Last month we read Barbara Anslow's memories of liberation as the Japanese surrendered in August 1945. In this passage, Graham Heywood remembers August 1945 and his liberation from the Prisoner of War camp at Sham Shui Po.
August came in with beautiful days; towering white clouds drifted gently over the hills on the south wind, and we would lounge on the terrace in the afternoons basking in the blazing sunshine. Everything seemed utterly peaceful; there was no sound or movement in the town around us.
And then one day the news filtered in, and was whispered around the hospital, that Russia had invaded Manchuria. We heard nothing more until Thursday, August 16th.
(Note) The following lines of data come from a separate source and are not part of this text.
Lemma find_quote_closes content : forall l from,
  skipn from content = l ->
  match find_quote (char_before content from) l from with
  | Some e =>
      exists i, e = i + 1 /\ from <= i /\ closes content i
                /\ forall j, from <= j < i -> ~ closes content j
  | None => forall j, from <= j -> ~ closes content j
  end.
Proof.
  induction l as [|c l IH]; intros from Sk.
  - simpl. intros j L [N _].
    assert (length content <= from).
    { assert (X : length (skipn from content) = length content - from)
        by apply length_skipn.
      rewrite Sk in X. simpl in X. lia. }
    assert (nth_error content j = None) by (apply nth_error_None; lia).
    congruence.
  - destruct (skipn_cons_nth _ content from c l Sk) as (N & S').
    assert (L : from < length content)
      by (apply nth_error_Some; congruence).
    simpl.
    destruct (Ascii.eqb c dquote && negb (is_backslash (char_before content from)))
      eqn:T.
    + apply andb_prop in T. destruct T as (T1 & T2).
      apply Ascii.eqb_eq in T1. apply negb_true_iff in T2. subst c.
      exists from. split; [lia|]. split; [lia|]. split; [split|].
      * exact N.
      * apply lookbehind_backslashes; [lia|exact T2].
      * intros j Hj. lia.
    + assert (NC : ~ closes content from).
      { intros [C1 C2]. apply lookbehind_backslashes in C2; [|lia].
        rewrite C2 in T. rewrite N in C1. inversion C1; subst.
        rewrite Ascii.eqb_refl in T. discriminate. }
      specialize (IH (S from) S'). simpl char_before in IH. rewrite N in IH.
      destruct (find_quote (Some c) l (S from)) as [e|].
      * destruct IH as (i & I1 & I2 & I3 & I4).
        exists i. split; [lia|]. split; [lia|]. split; [exact I3|].
        intros j Hj. destruct (Nat.eq_dec j from) as [->|D]; [exact NC|].
        apply I4. lia.
      * intros j Hj. destruct (Nat.eq_dec j from) as [->|D]; [exact NC|].
        apply IH. lia.
Qed.

(** What the look-behind of line 140 makes of a string: it is consumed up
    to and including the first double quote, after the opening one, that
    no backslash precedes; without such a double quote the message about
    the string that is not ended is printed and [pos] becomes the length of
    the buffer. *)
Theorem string_ends_at_quote_without_backslash
        os incdirs rec content sh loc ms me :
  search_marker content (pos loc) = Some (ms, me, Quote) ->
  ((exists i,
       me <= i /\ closes content i
       /\ (forall j, me <= j < i -> ~ closes content j)
       /\ step os incdirs rec content sh loc = Ok (sh, with_pos (i + 1) loc))
   \/ ((forall j, me <= j -> ~ closes content j)
       /\ step os incdirs rec content sh loc
          = Ok (print StringNotEnded sh, with_pos (length content) loc)))
  /\ (forall j, backslashes_before content j <> 0 -> ~ closes content j).
Proof.
  intros M. split.
  - unfold step. rewrite M.
    pose proof (find_quote_closes content (skipn me content) me eq_refl) as Q.
    unfold search_quote.
    destruct (find_quote (char_before content me) (skipn me content) me)
      as [e|].
    + left. destruct Q as (i & -> & Q1 & Q2 & Q3). exists i.
      split; [exact Q1|]. split; [exact Q2|]. split; [exact Q3|reflexivity].
    + right. split; [exact Q|reflexivity].
  - intros j B [_ C]. contradiction.
Qed.
(** * License monitor: usage parsing, snapshot gathering, report and log

    A shallow embedding of [new_task_project/license_monitor.py] and of
    [new_task_project/fetch_license.py].

    Modelling conventions.
    - A Python [str] is a list of characters; a character is an [ascii]
      read as a code point below 256 (Latin-1).  The character classes of
      [re] ([\d], [\s], [\w]) and of [str.strip] / [str.splitlines] are the
      ones Python 3 uses on that range.
    - A Python [int] is a [Z]; [None] is [None] of an [option].  The
      conversions between decimal text and integers, [int(s)] and [str(n)],
      raise [ValueError] beyond 4300 digits, the default limit of CPython
      ([sys.get_int_max_str_digits()]).
    - The compiled regular expressions are kept as abstract syntax and run by
      a backtracking matcher with the priorities of [re] (greedy repeats try
      the longest run first, lazy ones the shortest, [search] tries the start
      positions from left to right).
    - The process environment, the clock and the spawned tool are the
      [World] the effectful functions thread through; an exception is the
      [Raise] result of the monad [M].  The exceptions of the model are the
      ones [except Exception] catches; an interrupt of the process is not
      modelled.
    - The files are a finite map from files to texts; [open] and
      [os.path.exists] first find the file a path names ([file_of]), so two
      path texts may name one file.  A failure of the file system is not
      modelled.
    - Library functions ([re], [shlex.split], [html.escape], [csv.writer],
      [json.dumps], [str.replace], [str.split], [str.splitlines],
      [str.strip]) are modelled by what they compute on such texts.
    - The report, the table, the log and the JSON document print the counts
      of a record with [str_of_Z]: the counts read by [int] are within the
      limit of [str(n)] ([parse_usage_within_limit]), a count of lines
      beyond it needs a text of more than 10^4300 lines, and the return code
      of a process is a small integer.  The sums of the summary can go
      beyond the limit, and are printed with [str_of_int].
    - [argparse] is not modelled: the two [main] functions take the parsed
      arguments. *)

From Stdlib Require Import ZArith NArith List Ascii String Bool Lia.
From Stdlib Require Import DecimalString Decimal DecimalPos.
From stdpp Require Import gmap strings.
Import ListNotations.

Local Open Scope Z_scope.
Local Open Scope list_scope.

(** ** Text *)

Definition str := list ascii.

Definition lit (s : string) : str := list_ascii_of_string s.

Definition code (c : ascii) : N := N_of_ascii c.

Definition between (lo hi : N) (c : ascii) : bool :=
  ((lo <=? code c) && (code c <=? hi))%N.

Definition one_of (l : list N) (c : ascii) : bool :=
  existsb (N.eqb (code c)) l.

(** [\d]: the decimal digits. *)
Definition is_digit (c : ascii) : bool := between 48 57 c.

(** [\s] and [str.isspace]: TAB LF VT FF CR, FS GS RS US, space, NEL, NBSP. *)
Definition is_space (c : ascii) : bool :=
  between 9 13 c || between 28 32 c || one_of [133; 160]%N c.

(** [\w]: alphanumeric characters and the underscore. *)
Definition is_word (c : ascii) : bool :=
  between 48 57 c || between 65 90 c || between 97 122 c || one_of [95]%N c
  || one_of [170; 178; 179; 181; 185; 186; 188; 189; 190]%N c
  || between 192 214 c || between 216 246 c || between 248 255 c.

(** Line boundaries of [str.splitlines]: LF VT FF CR, FS GS RS, NEL. *)
Definition is_linebreak (c : ascii) : bool :=
  between 10 13 c || between 28 30 c || one_of [133]%N c.

Definition lower (c : ascii) : ascii :=
  if between 65 90 c then ascii_of_N (code c + 32) else c.

Fixpoint lstrip (s : str) : str :=
  match s with
  | c :: s' => if is_space c then lstrip s' else s
  | [] => []
  end.

Definition strip (s : str) : str := rev (lstrip (rev (lstrip s))).

Fixpoint splitlines_from (after_cr : bool) (cur : str) (s : str) : list str :=
  match s with
  | [] => match cur with [] => [] | _ => [cur] end
  | c :: s' =>
      if after_cr && (code c =? 10)%N then splitlines_from false cur s'
      else if is_linebreak c then cur :: splitlines_from (code c =? 13)%N [] s'
      else splitlines_from false (cur ++ [c]) s'
  end.

Definition splitlines (s : str) : list str := splitlines_from false [] s.

(** ** Exceptions *)

(** [type(e).__name__] and [str(e)] of an exception. *)
Record exn := Exn { exn_kind : str; exn_msg : str }.

Inductive result (A : Type) :=
| Return (a : A)
| Raise (e : exn).
Arguments Return {A} a.
Arguments Raise {A} e.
This was a very curious day, in the morning the Japs were observed to be burning their documents in the incinerator ... the first sign of changes to come. Rumours were circulated of a landing at Osaka, then that fighting had ceased. A sentry coming from Sham Shui Po in the evening informed us that the band had been playing and the prisoners making merry all day. Another said “you very happy; I too very happy; soon go back to my house in Formosa.” But evening muster took place as usual; Capt. Saito, the Japanese medical officer in charge of the hospital, was in a vile temper, and refused to say a word.
What was really happening? Was Hong Kong to be handed back without the horrors of another invasion? Was this only an armistice, or had Japan surrendered? There were some very sick men in hospital, who could be saved by good food, and for their sake particularly we trusted that the rumours were not false. We could hardly believe that our three-and-a-half years of imprisonment were really ending; the whole atmosphere was so completely vague and quiet and undramatic. We went to bed in a mood of subdued optimism, but bubbling with impatience to see the outcome of the next few days.